*Exercise prompt*
Go through the listing below and return each line that includes "button".

---------- Dataset excerpts

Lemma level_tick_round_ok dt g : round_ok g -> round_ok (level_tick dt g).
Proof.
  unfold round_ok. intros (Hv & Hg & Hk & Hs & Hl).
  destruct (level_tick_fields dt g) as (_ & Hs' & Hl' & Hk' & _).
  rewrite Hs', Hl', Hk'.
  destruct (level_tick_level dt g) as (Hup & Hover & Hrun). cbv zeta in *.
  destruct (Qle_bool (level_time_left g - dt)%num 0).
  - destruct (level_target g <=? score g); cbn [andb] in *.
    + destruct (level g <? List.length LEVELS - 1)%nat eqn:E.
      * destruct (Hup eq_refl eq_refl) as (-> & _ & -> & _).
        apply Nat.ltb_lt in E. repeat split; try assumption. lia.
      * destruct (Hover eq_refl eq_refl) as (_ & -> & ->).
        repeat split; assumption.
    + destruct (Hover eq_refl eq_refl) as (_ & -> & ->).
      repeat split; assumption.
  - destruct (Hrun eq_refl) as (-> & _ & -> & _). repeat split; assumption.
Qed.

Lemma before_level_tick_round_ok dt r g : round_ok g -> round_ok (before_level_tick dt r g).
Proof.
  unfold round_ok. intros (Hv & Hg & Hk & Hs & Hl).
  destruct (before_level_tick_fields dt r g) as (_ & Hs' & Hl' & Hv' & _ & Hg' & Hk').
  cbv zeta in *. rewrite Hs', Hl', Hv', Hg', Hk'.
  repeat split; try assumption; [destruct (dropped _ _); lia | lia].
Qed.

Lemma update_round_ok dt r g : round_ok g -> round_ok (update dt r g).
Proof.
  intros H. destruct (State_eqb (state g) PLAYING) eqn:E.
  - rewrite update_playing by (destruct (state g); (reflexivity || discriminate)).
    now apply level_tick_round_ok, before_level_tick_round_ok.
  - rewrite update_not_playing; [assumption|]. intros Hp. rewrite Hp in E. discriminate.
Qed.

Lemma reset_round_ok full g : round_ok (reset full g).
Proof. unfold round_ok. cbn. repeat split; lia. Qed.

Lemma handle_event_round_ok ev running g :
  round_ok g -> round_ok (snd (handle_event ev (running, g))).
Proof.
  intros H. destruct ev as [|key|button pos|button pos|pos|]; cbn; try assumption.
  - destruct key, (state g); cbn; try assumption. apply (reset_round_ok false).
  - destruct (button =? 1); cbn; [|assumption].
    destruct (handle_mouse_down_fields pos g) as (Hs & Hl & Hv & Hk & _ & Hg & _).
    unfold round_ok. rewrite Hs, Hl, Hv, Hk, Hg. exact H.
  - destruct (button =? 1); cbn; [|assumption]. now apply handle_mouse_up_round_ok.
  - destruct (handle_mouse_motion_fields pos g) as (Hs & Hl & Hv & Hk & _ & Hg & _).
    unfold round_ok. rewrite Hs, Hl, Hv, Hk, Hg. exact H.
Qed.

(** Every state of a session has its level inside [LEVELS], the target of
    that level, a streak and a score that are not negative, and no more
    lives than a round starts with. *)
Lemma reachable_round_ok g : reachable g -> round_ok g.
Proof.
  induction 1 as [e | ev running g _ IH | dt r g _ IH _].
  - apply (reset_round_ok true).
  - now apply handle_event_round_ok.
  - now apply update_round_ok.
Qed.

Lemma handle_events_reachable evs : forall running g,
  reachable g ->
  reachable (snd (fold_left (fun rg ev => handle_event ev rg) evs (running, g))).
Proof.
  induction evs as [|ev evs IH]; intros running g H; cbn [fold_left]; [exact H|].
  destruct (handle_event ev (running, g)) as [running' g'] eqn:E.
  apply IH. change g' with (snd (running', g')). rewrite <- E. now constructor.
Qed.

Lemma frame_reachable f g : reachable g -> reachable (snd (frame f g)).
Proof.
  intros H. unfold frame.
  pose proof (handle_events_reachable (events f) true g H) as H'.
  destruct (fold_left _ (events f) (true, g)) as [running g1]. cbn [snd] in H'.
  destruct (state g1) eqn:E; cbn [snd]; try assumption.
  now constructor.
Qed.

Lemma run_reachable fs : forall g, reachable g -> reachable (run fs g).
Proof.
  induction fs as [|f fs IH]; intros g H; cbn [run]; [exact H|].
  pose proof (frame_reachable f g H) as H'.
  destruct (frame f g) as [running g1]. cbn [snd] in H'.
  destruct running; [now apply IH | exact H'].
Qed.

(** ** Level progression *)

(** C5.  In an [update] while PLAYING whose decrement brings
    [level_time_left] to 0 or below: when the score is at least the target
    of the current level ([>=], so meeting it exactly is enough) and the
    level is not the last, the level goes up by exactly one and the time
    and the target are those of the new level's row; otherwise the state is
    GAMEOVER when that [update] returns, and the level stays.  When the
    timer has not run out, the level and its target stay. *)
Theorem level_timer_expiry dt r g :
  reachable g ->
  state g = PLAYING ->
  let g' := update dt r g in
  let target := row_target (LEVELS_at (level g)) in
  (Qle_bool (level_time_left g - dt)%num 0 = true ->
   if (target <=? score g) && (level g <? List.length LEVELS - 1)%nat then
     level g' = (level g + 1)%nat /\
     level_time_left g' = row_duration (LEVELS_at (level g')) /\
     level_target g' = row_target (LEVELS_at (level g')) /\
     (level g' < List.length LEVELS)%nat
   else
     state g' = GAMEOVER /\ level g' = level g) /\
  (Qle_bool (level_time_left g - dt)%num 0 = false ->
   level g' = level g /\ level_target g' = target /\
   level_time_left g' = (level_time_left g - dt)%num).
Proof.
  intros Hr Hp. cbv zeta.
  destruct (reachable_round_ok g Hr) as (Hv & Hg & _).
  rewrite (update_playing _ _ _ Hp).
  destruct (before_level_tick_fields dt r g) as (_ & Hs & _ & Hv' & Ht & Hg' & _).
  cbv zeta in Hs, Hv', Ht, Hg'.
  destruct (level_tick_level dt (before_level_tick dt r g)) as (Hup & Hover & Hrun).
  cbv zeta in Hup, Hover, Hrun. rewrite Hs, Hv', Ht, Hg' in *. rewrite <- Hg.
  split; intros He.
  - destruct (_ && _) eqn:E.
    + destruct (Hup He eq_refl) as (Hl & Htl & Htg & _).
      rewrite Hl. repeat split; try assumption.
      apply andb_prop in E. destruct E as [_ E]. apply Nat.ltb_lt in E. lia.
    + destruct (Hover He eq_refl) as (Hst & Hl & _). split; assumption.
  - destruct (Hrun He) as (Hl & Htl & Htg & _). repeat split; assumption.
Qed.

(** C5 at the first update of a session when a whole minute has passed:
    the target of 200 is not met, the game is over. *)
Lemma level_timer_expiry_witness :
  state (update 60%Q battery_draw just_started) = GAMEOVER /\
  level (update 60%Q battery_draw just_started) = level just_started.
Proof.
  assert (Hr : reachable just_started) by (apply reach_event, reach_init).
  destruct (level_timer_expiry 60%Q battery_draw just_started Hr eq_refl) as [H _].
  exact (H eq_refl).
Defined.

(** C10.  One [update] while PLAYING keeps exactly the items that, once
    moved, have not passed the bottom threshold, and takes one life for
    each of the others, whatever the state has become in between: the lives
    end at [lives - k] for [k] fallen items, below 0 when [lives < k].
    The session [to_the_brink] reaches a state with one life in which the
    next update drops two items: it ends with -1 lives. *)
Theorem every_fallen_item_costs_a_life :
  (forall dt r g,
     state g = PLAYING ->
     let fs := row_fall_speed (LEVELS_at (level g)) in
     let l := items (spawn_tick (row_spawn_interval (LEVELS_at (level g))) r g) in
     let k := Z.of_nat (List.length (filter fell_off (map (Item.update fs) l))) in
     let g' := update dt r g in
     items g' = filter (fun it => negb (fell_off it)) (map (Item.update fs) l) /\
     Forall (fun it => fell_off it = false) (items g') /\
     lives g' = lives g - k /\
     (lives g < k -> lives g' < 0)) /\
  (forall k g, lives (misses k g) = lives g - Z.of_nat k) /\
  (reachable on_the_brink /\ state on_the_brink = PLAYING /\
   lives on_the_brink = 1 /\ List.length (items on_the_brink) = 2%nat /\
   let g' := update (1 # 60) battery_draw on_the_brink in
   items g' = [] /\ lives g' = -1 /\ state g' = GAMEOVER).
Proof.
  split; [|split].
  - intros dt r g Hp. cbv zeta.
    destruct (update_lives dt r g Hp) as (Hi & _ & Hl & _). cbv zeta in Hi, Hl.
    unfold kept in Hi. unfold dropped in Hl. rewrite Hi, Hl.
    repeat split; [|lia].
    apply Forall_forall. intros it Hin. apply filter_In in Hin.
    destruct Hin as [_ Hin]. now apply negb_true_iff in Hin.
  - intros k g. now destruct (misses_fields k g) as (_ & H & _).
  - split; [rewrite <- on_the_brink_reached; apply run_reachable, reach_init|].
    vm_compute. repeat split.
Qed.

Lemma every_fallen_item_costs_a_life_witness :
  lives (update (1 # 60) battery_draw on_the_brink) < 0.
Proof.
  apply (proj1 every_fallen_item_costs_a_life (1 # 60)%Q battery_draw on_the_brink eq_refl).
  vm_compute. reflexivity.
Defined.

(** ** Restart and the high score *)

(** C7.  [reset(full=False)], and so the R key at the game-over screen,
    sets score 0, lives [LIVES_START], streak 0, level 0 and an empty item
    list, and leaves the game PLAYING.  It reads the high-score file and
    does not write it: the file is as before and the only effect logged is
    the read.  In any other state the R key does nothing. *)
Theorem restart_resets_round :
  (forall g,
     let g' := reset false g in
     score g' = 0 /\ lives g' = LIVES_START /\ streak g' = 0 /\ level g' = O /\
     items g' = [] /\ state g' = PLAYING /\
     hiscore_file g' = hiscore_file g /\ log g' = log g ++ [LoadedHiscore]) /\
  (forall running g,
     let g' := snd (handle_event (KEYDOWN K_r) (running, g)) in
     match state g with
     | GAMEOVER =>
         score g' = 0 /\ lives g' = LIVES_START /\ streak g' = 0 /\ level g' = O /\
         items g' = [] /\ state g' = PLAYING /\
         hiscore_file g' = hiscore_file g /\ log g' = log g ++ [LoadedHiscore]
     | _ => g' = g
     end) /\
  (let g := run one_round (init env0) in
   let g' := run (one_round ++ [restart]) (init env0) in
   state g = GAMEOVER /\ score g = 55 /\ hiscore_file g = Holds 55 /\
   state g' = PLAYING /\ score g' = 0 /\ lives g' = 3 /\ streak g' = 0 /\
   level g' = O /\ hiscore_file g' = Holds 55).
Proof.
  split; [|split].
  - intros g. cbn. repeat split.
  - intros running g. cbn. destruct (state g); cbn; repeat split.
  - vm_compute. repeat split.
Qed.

--------------------
---------- Dataset excerpts

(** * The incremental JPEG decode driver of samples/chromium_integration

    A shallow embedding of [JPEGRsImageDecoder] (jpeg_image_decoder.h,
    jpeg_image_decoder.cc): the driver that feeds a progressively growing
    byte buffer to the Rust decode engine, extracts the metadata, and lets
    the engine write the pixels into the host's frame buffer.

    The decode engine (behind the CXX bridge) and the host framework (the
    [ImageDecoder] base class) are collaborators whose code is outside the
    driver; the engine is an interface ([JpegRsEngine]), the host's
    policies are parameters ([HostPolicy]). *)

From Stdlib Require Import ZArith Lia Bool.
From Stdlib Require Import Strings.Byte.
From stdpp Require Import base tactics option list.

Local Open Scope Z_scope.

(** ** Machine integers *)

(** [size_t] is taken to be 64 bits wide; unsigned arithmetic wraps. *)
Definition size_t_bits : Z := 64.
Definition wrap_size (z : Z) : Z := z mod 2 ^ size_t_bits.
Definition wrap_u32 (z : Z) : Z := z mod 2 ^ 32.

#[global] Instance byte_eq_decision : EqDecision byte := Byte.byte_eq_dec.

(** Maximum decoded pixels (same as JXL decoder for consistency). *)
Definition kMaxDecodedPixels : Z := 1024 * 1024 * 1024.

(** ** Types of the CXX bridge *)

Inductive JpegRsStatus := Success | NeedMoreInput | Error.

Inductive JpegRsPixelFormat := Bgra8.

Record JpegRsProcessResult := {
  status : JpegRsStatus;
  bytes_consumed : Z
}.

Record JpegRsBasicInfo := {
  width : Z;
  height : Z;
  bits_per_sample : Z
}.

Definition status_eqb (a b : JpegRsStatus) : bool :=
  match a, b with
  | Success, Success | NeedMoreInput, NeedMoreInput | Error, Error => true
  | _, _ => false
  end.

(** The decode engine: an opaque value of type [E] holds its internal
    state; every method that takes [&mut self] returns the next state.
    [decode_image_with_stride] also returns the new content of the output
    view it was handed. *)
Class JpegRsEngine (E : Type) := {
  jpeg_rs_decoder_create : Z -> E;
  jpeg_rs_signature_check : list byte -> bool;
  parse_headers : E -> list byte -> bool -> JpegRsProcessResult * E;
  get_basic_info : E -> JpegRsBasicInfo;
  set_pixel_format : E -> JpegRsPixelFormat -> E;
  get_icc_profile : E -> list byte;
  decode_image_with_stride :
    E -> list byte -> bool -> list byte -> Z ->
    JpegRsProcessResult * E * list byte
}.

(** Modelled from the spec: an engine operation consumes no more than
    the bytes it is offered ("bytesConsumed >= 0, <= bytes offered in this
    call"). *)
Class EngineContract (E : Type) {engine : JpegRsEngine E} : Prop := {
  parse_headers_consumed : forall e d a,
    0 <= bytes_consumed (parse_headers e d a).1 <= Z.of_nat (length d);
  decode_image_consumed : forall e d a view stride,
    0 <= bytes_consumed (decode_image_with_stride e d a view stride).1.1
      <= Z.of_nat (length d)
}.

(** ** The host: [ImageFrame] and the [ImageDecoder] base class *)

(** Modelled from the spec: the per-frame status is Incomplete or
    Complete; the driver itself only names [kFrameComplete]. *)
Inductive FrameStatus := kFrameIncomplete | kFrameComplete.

--------------------

*Solution to this task*
  intros H. destruct ev as [|key|button pos|button pos|pos|]; cbn; try assumption.
  - destruct (button =? 1); cbn; [|assumption].
  - destruct (button =? 1); cbn; [|assumption]. now apply handle_mouse_up_round_ok.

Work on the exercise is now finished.